╭─ Data records

Record Lexer := {
  mode : Mode;
  field : string;              (* the text of the field being read *)
  row : list string;           (* the fields of the row being read *)
  rows : list (list string)    (* the rows read *)
}.

Definition comma : ascii := ascii_of_nat 44.
Definition lineFeed : ascii := ascii_of_nat 10.

Definition endField (st : Lexer) : Lexer :=
  {| mode := FieldStart; field := ""; row := row st ++ [field st];
     rows := rows st |}.

Definition endRow (st : Lexer) : Lexer :=
  {| mode := FieldStart; field := ""; row := [];
     rows := rows st ++ [row st ++ [field st]] |}.

Definition addChar (c : ascii) (m : Mode) (st : Lexer) : Lexer :=
  {| mode := m; field := field st ++ String c ""; row := row st;
     rows := rows st |}.

Definition setMode (m : Mode) (st : Lexer) : Lexer :=
  {| mode := m; field := field st; row := row st; rows := rows st |}.

Definition step (st : Lexer) (c : ascii) : Lexer :=
  match mode st with
  | FieldStart =>
      if Ascii.eqb c Csv.dquote then setMode InQuoted st
      else if Ascii.eqb c comma then endField st
      else if Ascii.eqb c lineFeed then endRow st
      else addChar c InUnquoted st
  | InUnquoted =>
      if Ascii.eqb c comma then endField st
      else if Ascii.eqb c lineFeed then endRow st
      else addChar c InUnquoted st
  | InQuoted =>
      if Ascii.eqb c Csv.dquote then setMode AfterQuote st
      else addChar c InQuoted st
  | AfterQuote =>
      if Ascii.eqb c Csv.dquote then addChar c InQuoted st
      else if Ascii.eqb c comma then endField st
      else if Ascii.eqb c lineFeed then endRow st
      else setMode Broken st
  | Broken => st
  end.

Fixpoint run (st : Lexer) (s : string) : Lexer :=
  match s with
  | EmptyString => st
  | String c r => run (step st c) r
  end.

Definition start : Lexer :=
  {| mode := FieldStart; field := ""; row := []; rows := [] |}.

(** The table read, or [None] for a text that is no table: a quote left
    open, or text after a closing quote. *)
Definition finish (st : Lexer) : option (list (list string)) :=
  match mode st with
  | Broken | InQuoted => None
  | _ => Some (rows st ++ [row st ++ [field st]])
  end.

Definition readCsv (s : string) : option (list (list string)) :=
  finish (run start s).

╰─

Retype each record exactly, leaving nothing out.

Record Lexer := {
  mode : Mode;
  field : string;              (* the text of the field being read *)
  row : list string;           (* the fields of the row being read *)
  rows : list (list string)    (* the rows read *)
}.

Definition comma : ascii := ascii_of_nat 44.
Definition lineFeed : ascii := ascii_of_nat 10.

Definition endField (st : Lexer) : Lexer :=
  {| mode := FieldStart; field := ""; row := row st ++ [field st];
     rows := rows st |}.

Definition endRow (st : Lexer) : Lexer :=
  {| mode := FieldStart; field := ""; row := [];
     rows := rows st ++ [row st ++ [field st]] |}.

Definition addChar (c : ascii) (m : Mode) (st : Lexer) : Lexer :=
  {| mode := m; field := field st ++ String c ""; row := row st;
     rows := rows st |}.

Definition setMode (m : Mode) (st : Lexer) : Lexer :=
  {| mode := m; field := field st; row := row st; rows := rows st |}.

Definition step (st : Lexer) (c : ascii) : Lexer :=
  match mode st with
  | FieldStart =>
      if Ascii.eqb c Csv.dquote then setMode InQuoted st
      else if Ascii.eqb c comma then endField st
      else if Ascii.eqb c lineFeed then endRow st
      else addChar c InUnquoted st
  | InUnquoted =>
      if Ascii.eqb c comma then endField st
      else if Ascii.eqb c lineFeed then endRow st
      else addChar c InUnquoted st
  | InQuoted =>
      if Ascii.eqb c Csv.dquote then setMode AfterQuote st
      else addChar c InQuoted st
  | AfterQuote =>
      if Ascii.eqb c Csv.dquote then addChar c InQuoted st
      else if Ascii.eqb c comma then endField st
      else if Ascii.eqb c lineFeed then endRow st
      else setMode Broken st
  | Broken => st
  end.

Fixpoint run (st : Lexer) (s : string) : Lexer :=
  match s with
  | EmptyString => st
  | String c r => run (step st c) r
  end.

Definition start : Lexer :=
  {| mode := FieldStart; field := ""; row := []; rows := [] |}.

(** The table read, or [None] for a text that is no table: a quote left
    open, or text after a closing quote. *)
Definition finish (st : Lexer) : option (list (list string)) :=
  match mode st with
  | Broken | InQuoted => None
  | _ => Some (rows st ++ [row st ++ [field st]])
  end.

Definition readCsv (s : string) : option (list (list string)) :=
  finish (run start s).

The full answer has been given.